We woke up to even more rain the next morning. 4 days in a row! We rode on into Bathurst and immediately found a nice library to spend the day at. While I spent the afternoon online, Roel went out to explore and ended our search for an affordable top box for my bike… at Home Hardware : ) My new top box is a massive tool box made by DeWalt! As Home Hardware was about to close, and we would need to borrow their tools to install my new top box, we resigned ourselves to staying in the area that evening. A nice lady at the checkout station asked where we planned to go and camp, and so we asked her for suggestions in the area. Without hesitation, she pulled out her phone and started calling around for places for us to stay. Shortly, she heard back from a friend of theirs who had spent time traveling around the Province in a horse drawn covered wagon and had decked it out like a studio apartment. He was currently staying with his parents downtown, and we could sleep in the wagon out in the woods. What the heck – it sounded better than spending another watery night in the tent!


We wound up spending the evening chatting with Bonnie (the Home Hardware employee), Dale (her husband) and Glen (the owner of the tinker wagon). Bonnie had whipped up some clam dip and so we sat around the fire next to the wagon discussing organic farming, using horses in place of machinery to farm and log and Glen’s time traveling around in the wagon. And the wagon was amazing – nicely finished and insulated on the inside. We bid our hosts goodnight and within moments of them leaving, the skies opened up again and poured! As the thunder cracked and lightning illuminated everything around us to day glow, we were beyond grateful to be in the wagon  – even though our new tent has held up very well in the rain to this point, it is not Noah’s Ark and we surely would have gotten very wet that evening.

 
The amazing Tinker Wagon we spent the night in!
The next morning was sunny (yes, I praised every God and Goddess I had prayed to for good weather), and we headed out to visit the local Honda dealer, still in search of a chain and sprockets for Roel. Glen heard that we had left the caravan and tracked us down at Honda to give us fresh tomatoes, apples and parslane that he had picked for us that morning from his garden. Bonnie and Dale met us at Home Hardware later (it was Bonnie’s day off), to help us install my top box and say goodbye. After days of rain, sleeping in a dry caravan, being so well looked-after by locals, AND waking up to a sunny day, we were on top of the world.
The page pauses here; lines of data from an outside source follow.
(* ================================================================== *)
(** * The order of the non-negative Numbers *)
(* ================================================================== *)

Lemma flt_finite_iff m1 e1 m2 e2 :
  flt (S754_finite false m1 e1) (S754_finite false m2 e2) = true
  <-> e1 < e2 \/ (e1 = e2 /\ Zpos m1 < Zpos m2).
Proof.
  unfold flt, SFltb, SFcompare.
  destruct (Z.compare_spec e1 e2) as [He|He|He].
  - rewrite (Pos.compare_cont_spec m1 m2 Eq).
    destruct (Pos.compare_spec m1 m2) as [Hm|Hm|Hm]; cbn [Pos.switch_Eq]; split;
      try discriminate; try reflexivity.
    + subst m1. intros [H|[_ H]]; [lia | exfalso; exact (Z.lt_irrefl _ H)].
    + intros _. right. split; [exact He | exact Hm].
    + intros [H|[_ H]]; [lia|]. exfalso.
      pose proof (Pos2Z.pos_lt_pos _ _ Hm) as Hm'.
      exact (Z.lt_irrefl _ (Z.lt_trans _ _ _ H Hm')).
  - split; [intros _; left; exact He | reflexivity].
  - split; [discriminate | intros [H|[H _]]; lia].
Qed.

Lemma flt_finite_false m1 e1 m2 e2 :
  flt (S754_finite false m1 e1) (S754_finite false m2 e2) = false
  <-> e2 < e1 \/ (e1 = e2 /\ Zpos m2 <= Zpos m1).
Proof.
  rewrite <- not_true_iff_false, flt_finite_iff. split.
  - intros H. destruct (Z.lt_trichotomy e1 e2) as [?|[?|?]].
    + exfalso. apply H. left. assumption.
    + right. split; [assumption|].
      destruct (Z.le_gt_cases (Zpos m2) (Zpos m1)) as [?|?]; [assumption|].
      exfalso. apply H. right. split; assumption.
    + left. assumption.
  - intros [H|[H1 H2]] [H'|[H1' H2']]; lia.
Qed.

(** Among non-negative Numbers: if [y] is not below [x] and [z] is not
    below [y], then [z] is not below [x], unless [y] is NaN. *)
Lemma flt_false_trans x y z :
  signBit x = false -> signBit y = false -> signBit z = false ->
  isNaN y = false ->
  flt x y = false -> flt y z = false -> flt x z = false.
Proof.
  intros Hx Hy Hz Hn.
  destruct x as [sx|sx| |sx mx ex], y as [sy|sy| |sy my ey], z as [sz|sz| |sz mz ez];
    cbn [signBit isNaN] in *; subst; try discriminate; try reflexivity;
    try (intros H1 H2; first [discriminate H1 | discriminate H2]).
  rewrite !flt_finite_false. intros [H1|[H1 H1']] [H2|[H2 H2']].
  - left. lia.
  - left. lia.
  - left. lia.
  - right. split; [lia|]. exact (Z.le_trans _ _ _ H2' H1').
Qed.
(** A file system given by a list of files. *)
Fixpoint files (l : list (string * string)) : string → option string :=
  λ p, match l with
       | [] => None
       | (name, content) :: l' =>
           if String.eqb p name then Some content else files l' p
       end.

(** A file that includes another one in the body of a section; the
    included file declares a section that inherits the outer one. *)
Definition main_and_included : string → option string :=
  files [("main.cfg", text ["[m]"; "k = 1"; "#include <inc.cfg>"; "j = 2"]);
         ("inc.cfg", text ["[i] : m"; "x = 9"; EmptyString])].

(** ** Texts of the configuration language *)

Definition is_blank (c : ascii) : bool :=
  Ascii.eqb c " "%char || Ascii.eqb c "009"%char.

(** A text without its spaces and tabs. *)
Fixpoint remove_blanks (s : string) : string :=
  match s with
  | EmptyString => EmptyString
  | String c s' =>
      if is_blank c then remove_blanks s' else String c (remove_blanks s')
  end.

(** A bare key as it may be typed: plain characters, spaces and tabs. *)
Definition key_text_ok (s : string) : bool :=
  forallb (λ c, plain c || is_blank c) (chars s).

(** A bare value as it may be typed: plain characters, commas, spaces and
    tabs. *)
Definition value_text_ok (s : string) : bool :=
  forallb (λ c, plain c || Ascii.eqb c ","%char || is_blank c) (chars s).

(** The escape sequences of a quoted value, written for the three
    characters that cannot stand for themselves between the quotes: the
    backslash, the double quote and the newline. *)
Fixpoint escape (s : string) : string :=
  match s with
  | EmptyString => EmptyString
  | String c s' =>
      if Ascii.eqb c ch_backslash then
        String ch_backslash (String ch_backslash (escape s'))
      else if Ascii.eqb c ch_quote then
        String ch_backslash (String ch_quote (escape s'))
      else if Ascii.eqb c ch_newline then
        String ch_backslash (String "n"%char (escape s'))
      else String c (escape s')
  end.

(** The locals at the start of a line in the body of the section [name]. *)
Definition at_line_start (name pf ps : string) (ln pos : N) : Locals :=
  mkLocals name EmptyString EmptyString EmptyString EmptyString pf ps
    (Some name) NEW_LINE ln pos true.

(** ** Flushes without a current section, and includes *)

(** The second half of C8 read without a condition on [section_ptr]: every
    flush of a name that is not a section sends a message. *)
Definition flush_as_stated : Prop :=
  ∀ L G, inheritance L ≠ EmptyString →
    _section_data G !! inheritance L = None →
    ∃ m, _msg_functor (PushInheritance L G).2 = received m (_msg_functor G).

(** The locals when a base has been read and no section is current (the
    header named a section that exists, or was not closed). *)
Definition pending_without_section : Locals :=
  with_inheritance "nosuch" (with_parse_action INHERITANCE initial_locals).

(** C9 read to the letter: the bracket that closes an include leaves every
    local as it was. *)
Definition include_as_stated : Prop :=
  ∀ fs fuel next L G L' G',
    parse_action L = INCLUDE →
    dispatch (load fs fuel) ">"%char next L G = Continue L' G' → L' = L.

(** A traversal whose saved text can be included into the document [D]:
    its sections are new and pairwise distinct, every base is a section of
    [D], the section itself or a section visited before, and names and
    values are as [save] can write them. *)
Definition includable (D : gmap string SectionData) (t : Traversal) : Prop :=
  NoDup t.*1.*1 ∧
  Forall (λ name, D !! name = None) t.*1.*1 ∧
  bases_first (map_to_list D).*1 t ∧
  Forall (λ e, section_ok e.1.1 e.1.2 ∧ e.2 ≡ₚ map_to_list (values e.1.2)) t.

#[global] Instance includable_dec D t : Decision (includable D t).
Proof. unfold includable. apply _. Defined.

(** The document after the sections of [t] have been added to [D]. *)
Definition add_sections (D : gmap string SectionData) (t : Traversal)
    : gmap string SectionData :=
  foldl (λ D e, <[e.1.1 := e.1.2]> D) D t.

(** The outer parse of [main.cfg] at the bracket that closes its include:
    the section [m] is current and holds [k], the argument is read. *)
Definition outer_at_include : Locals :=
  mkLocals "m" EmptyString EmptyString EmptyString EmptyString EmptyString
    "inc.cfg" (Some "m") INCLUDE 3 18 true.

Definition outer_document : CFGParser :=
  with_current_file "main.cfg"
    (document (<["m" := mkSection [] [] {["k" := "1"]}]> ∅)).

(** What [inc.cfg] holds, as a traversal: its text is what [save] writes. *)
Definition included_traversal : Traversal :=
  [("i", mkSection ["m"] [] {["x" := "9"]}, [("x", "9")])].

(** * Properties *)

(** ** Value resolution *)

Lemma string_empty_spec s : string_empty s = true ↔ s = EmptyString.
Proof. destruct s; simpl; split; congruence. Qed.

Lemma getValueFromInheritance_loop_first D bases k :
  getValueFromInheritance_loop D bases k =
  default EmptyString (first_base_value D bases k).
Proof.
  induction bases as [|b bases IH]; [done|].
  simpl. unfold defines.
  destruct (D !! b) as [s|]; simpl; [|done].
  by destruct (values s !! k).
Qed.

Lemma first_base_value_at D bases k i b v :
  bases !! i = Some b → defines D b k = Some v →
  (∀ j b', (j < i)%nat → bases !! j = Some b' → defines D b' k = None) →
  first_base_value D bases k = Some v.
Proof.
  revert i. induction bases as [|b0 bases IH]; intros i Hi Hv Hbefore; [done|].
  destruct i as [|i]; simpl in *.
  - injection Hi as ->. by rewrite Hv.
  - rewrite (Hbefore 0%nat b0) by (done || lia).
    apply (IH i); [done..|].
    intros j b' Hj Hb'. apply (Hbefore (S j)); [lia|done].
Qed.

Lemma first_base_value_none D bases k :
  (∀ b, b ∈ bases → defines D b k = None) →
  first_base_value D bases k = None.
Proof.
  induction bases as [|b bases IH]; intros Hnone; [done|].
  simpl. rewrite Hnone by left. apply IH. intros b' Hb'. apply Hnone. by right.
Qed.

Lemma first_base_value_ext D D' bases k :
  (∀ b, b ∈ bases → values <$> D' !! b = values <$> D !! b) →
  first_base_value D' bases k = first_base_value D bases k.
Proof.
  induction bases as [|b bases IH]; intros Hsame; [done|].
  simpl. rewrite IH by (intros b' Hb'; apply Hsame; by right).
  assert (defines D' b k = defines D b k) as ->; [|done].
  unfold defines. specialize (Hsame b (list_elem_of_here _ _)).
  destruct (D' !! b), (D !! b); simpl in *; congruence.
Qed.

(** C1, as the code has it.  [getString] returns the section's own value for
    the key when there is one; otherwise it takes the first base section, in
    declared order, that defines the key, and returns that value when it is
    not empty and the default when it is empty (later bases are not tried);
    it returns the default when no base defines the key, and when the
    section does not exist.  Only the values of the bases named by the
    section itself are read: a document that agrees on the section and on
    those values gives the same answer, whatever the bases inherit. *)
Theorem getString_resolution (G : CFGParser) (sec k d : string) :
  let D := _section_data G in
  (D !! sec = None → getString G sec k d = d) ∧
  (∀ s v, D !! sec = Some s → values s !! k = Some v →
     getString G sec k d = v) ∧
  (∀ s i b v, D !! sec = Some s → values s !! k = None →
     inheritances s !! i = Some b → defines D b k = Some v →
     (∀ j b', (j < i)%nat → inheritances s !! j = Some b' →
        defines D b' k = None) →
     getString G sec k d = if string_empty v then d else v) ∧
  (∀ s, D !! sec = Some s → values s !! k = None →
     (∀ b, b ∈ inheritances s → defines D b k = None) →
     getString G sec k d = d) ∧
  (∀ G' s, D !! sec = Some s → _section_data G' !! sec = Some s →
     (∀ b, b ∈ inheritances s →
        values <$> _section_data G' !! b = values <$> D !! b) →
     getString G' sec k d = getString G sec k d).
Proof.
  intros D. unfold getString, getValueFromInheritance. fold D.
  repeat split.
  - by intros ->.
  - by intros s v -> ->.
  - intros s i b v -> -> Hi Hv Hbefore.
    rewrite getValueFromInheritance_loop_first.
    by rewrite (first_base_value_at D _ k i b v).
  - intros s -> -> Hnone.
    rewrite getValueFromInheritance_loop_first.
    by rewrite first_base_value_none.
  - intros G' s -> -> Hsame.
    rewrite !getValueFromInheritance_loop_first.
    by rewrite (first_base_value_ext D).
Qed.

Lemma getString_resolution_witness :
  getString doc_parent_child "c" "k" "none" = "5".
Proof.
  destruct (getString_resolution doc_parent_child "c" "k" "none")
    as (_ & _ & Hbase & _).
  apply (Hbase (mkSection ["p"] [] ∅) 0%nat "p" "5");
    [reflexivity | reflexivity | reflexivity | reflexivity |].
  intros j b' Hj. lia.
Defined.

(** The specification's reading of [getString] fails when the first base
    that defines the key holds an empty value: the specification gives that
    (empty) value, the code gives the default. *)
Lemma getString_spec_fails :
  getString doc_empty_base "A" "k" "d" = "d" ∧
  getString_spec doc_empty_base "A" "k" "d" = EmptyString ∧
  ¬ (∀ G sec k d, getString G sec k d = getString_spec G sec k d).
Proof.
  assert (getString doc_empty_base "A" "k" "d" = "d") as Hcode by reflexivity.
  assert (getString_spec doc_empty_base "A" "k" "d" = EmptyString) as Hspec
    by reflexivity.
  split; [done|]. split; [done|].
  intros Hall. specialize (Hall doc_empty_base "A" "k" "d").
  rewrite Hcode, Hspec in Hall. discriminate.
Qed.

(** ** White space *)

Lemma msg_section_data m L G : _section_data (msg m L G) = _section_data G.
Proof. done. Qed.

Lemma msg_functor m L G :
  _msg_functor (msg m L G) = received (GetErrorLineString L +:+ m) (_msg_functor G).
Proof. done. Qed.



(** ** [set] *)

Lemma lookup_update_section p f G name :
  _section_data (update_section p f G) !! name =
  if decide (p = name) then f <$> _section_data G !! name
  else _section_data G !! name.
Proof.
  unfold update_section. simpl. rewrite lookup_alter.
  case_decide; [subst|]; by rewrite ?decide_True, ?decide_False by done.
Qed.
Insert appropriate pun about thinking outside of the box :)
That afternoon, we headed in the direction of the Gaspe Peninsula. Many had told us that it was not to be missed, but with questionable weather we went to sleep that night in our dry tent, with the understanding that if we woke up to a clear day, we’d head for Gaspe. But, if the weather was at all questionable, we’d skip the 700 kilometer loop as the weather on the peninsula can get famously nasty.

Wednesday, September 4, 2013

Nova Scotia, Part 2: The Digby Wharf Rat Rally


The Digby Wharf Rat Rally

We camped at a lovely spot by the river between Kingston and Digby. On our way to Digby, we stopped at a few historical spots, my favorite being Fort Anne. The most fought over terrain in Canadian history.

Our first stop in Digby was at the Honda test drive tent. Roel was keen to test ride the Honda CBR1000 Repsol, and since I’m still a new rider and don’t want to get on anything shinier than my own bike, I opted to ride koala. Amazing bike. Amazing power. Went up to 130kph in first gear. Not my cup of tea. I was thrilled when the test ride was over and I could unfold myself from my crouched position on the rear “seat.”

We’d never been to a motorcycle rally and weren’t sure if we were even going to stay in Digby for the night. But after spending a few hours downtown by the Wharf, watching an seemingly endless string of new bikes roll into town, we realized that this was a special weekend: the atmosphere was already awesome by early Friday afternoon, with 3 days left to go.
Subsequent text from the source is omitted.